Data for the task section start
(** The merged buffer, and the segments left alone. *)
Lemma insert_merge r offset (data : list Z) :
  reassembler_wf r → data ≠ [] → r_delivered r ≤ offset → offset + zlen data < 2 ^ 64 →
  let endp := offset + zlen data in
  let keys := touching (segs r) offset endp in
  let '(start, me) := merged_range (segs r) offset endp keys in
  ∃ buf m, absorb start keys (replicate (Z.to_nat (me - start)) 0) (segs r) = Some (buf, m) ∧
  r_delivered r ≤ start ≤ offset ∧ endp ≤ me < 2 ^ 64 ∧ zlen buf = me - start ∧
  (∀ k v, m !! k = Some v → segs r !! k = Some v ∧ (k + zlen v < start ∨ me < k)) ∧
  (∀ k v, segs r !! k = Some v → m !! k = Some v ∨ (start ≤ k ∧ k + zlen v ≤ me)) ∧
  (∀ o b, start ≤ o < me → ¬ offset ≤ o < endp →
     buf !! Z.to_nat (o - start) = Some b ↔ has_byte r o b).
Proof.
  intros Hwf Hd Hoff Hend endp keys.
  pose proof (merge_range r offset data Hwf Hoff Hend) as Hr.
  pose proof (merge_key_total r offset data Hwf) as Hk.
  pose proof (merge_key r offset data Hwf) as Hkeys.
  pose proof (keys_apart r offset data Hwf) as Hap.
  fold endp in Hr, Hk, Hkeys, Hap. fold keys in Hr, Hk, Hkeys, Hap.
  destruct (merged_range _ _ _ _) as [start me] eqn:Hm.
  destruct (Hr _ _ eq_refl) as (Hs & He & Hin & Hout & Hcov). clear Hr.
  pose proof (absorb_spec start keys (replicate (Z.to_nat (me - start)) 0) (segs r)
    (NoDup_touching _ _ _)) as Ha.
  rewrite length_replicate in Ha. pose proof (wf_delivered _ Hwf) as [Hd0 _].
  assert (0 ≤ zlen data) by lia.
  destruct Ha as (buf & m & -> & Hl & Hlook & Hput & _).
  { intros k (v & Hv & _)%Hkeys. by exists v. }
  { lia. }
  { lia. }
  { intros k ?%Hin; lia. }
  { done. }
  exists buf, m. split_and!; [done|lia|lia|lia|lia|lia|..].
  - intros k v. rewrite Hlook. case_bool_decide; [done|]. eauto.
  - intros k v Hkv. rewrite Hlook. case_bool_decide as Hb; [right|by left].
    apply Hin in Hb. by rewrite (lookup_total_correct _ _ _ Hkv) in Hb.
  - assert (∀ o b, start ≤ o < me → has_byte r o b →
      buf !! Z.to_nat (o - start) = Some b) as Hfill.
    { intros o b Ho (k & v & Hkv & Hko & Hb). destruct (Hk k v Hkv) as [Hiff Htot].
      pose proof (lookup_lt_Some _ _ _ Hb).
      apply (Hput k); [|by rewrite Htot].
      destruct (decide (k ∈ keys)) as [|Hno]; [done|]. destruct (Hout k v Hkv Hno); lia. }
    intros o b Ho Hno. split; [|by apply Hfill].
    destruct (Hcov o Ho Hno) as [b' Hb']. rewrite (Hfill o b' Ho Hb'). by intros [= <-].
Qed.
Data for the task section end
• Required action: Your task is to retype the entries verbatim, starting with the line that holds "(∀ k v, segs" and stopping after the line that holds "pose proof (merge_key_total".

• Response to this task:
  (∀ k v, segs r !! k = Some v → m !! k = Some v ∨ (start ≤ k ∧ k + zlen v ≤ me)) ∧
  (∀ o b, start ≤ o < me → ¬ offset ≤ o < endp →
     buf !! Z.to_nat (o - start) = Some b ↔ has_byte r o b).
Proof.
  intros Hwf Hd Hoff Hend endp keys.
  pose proof (merge_range r offset data Hwf Hoff Hend) as Hr.
  pose proof (merge_key_total r offset data Hwf) as Hk.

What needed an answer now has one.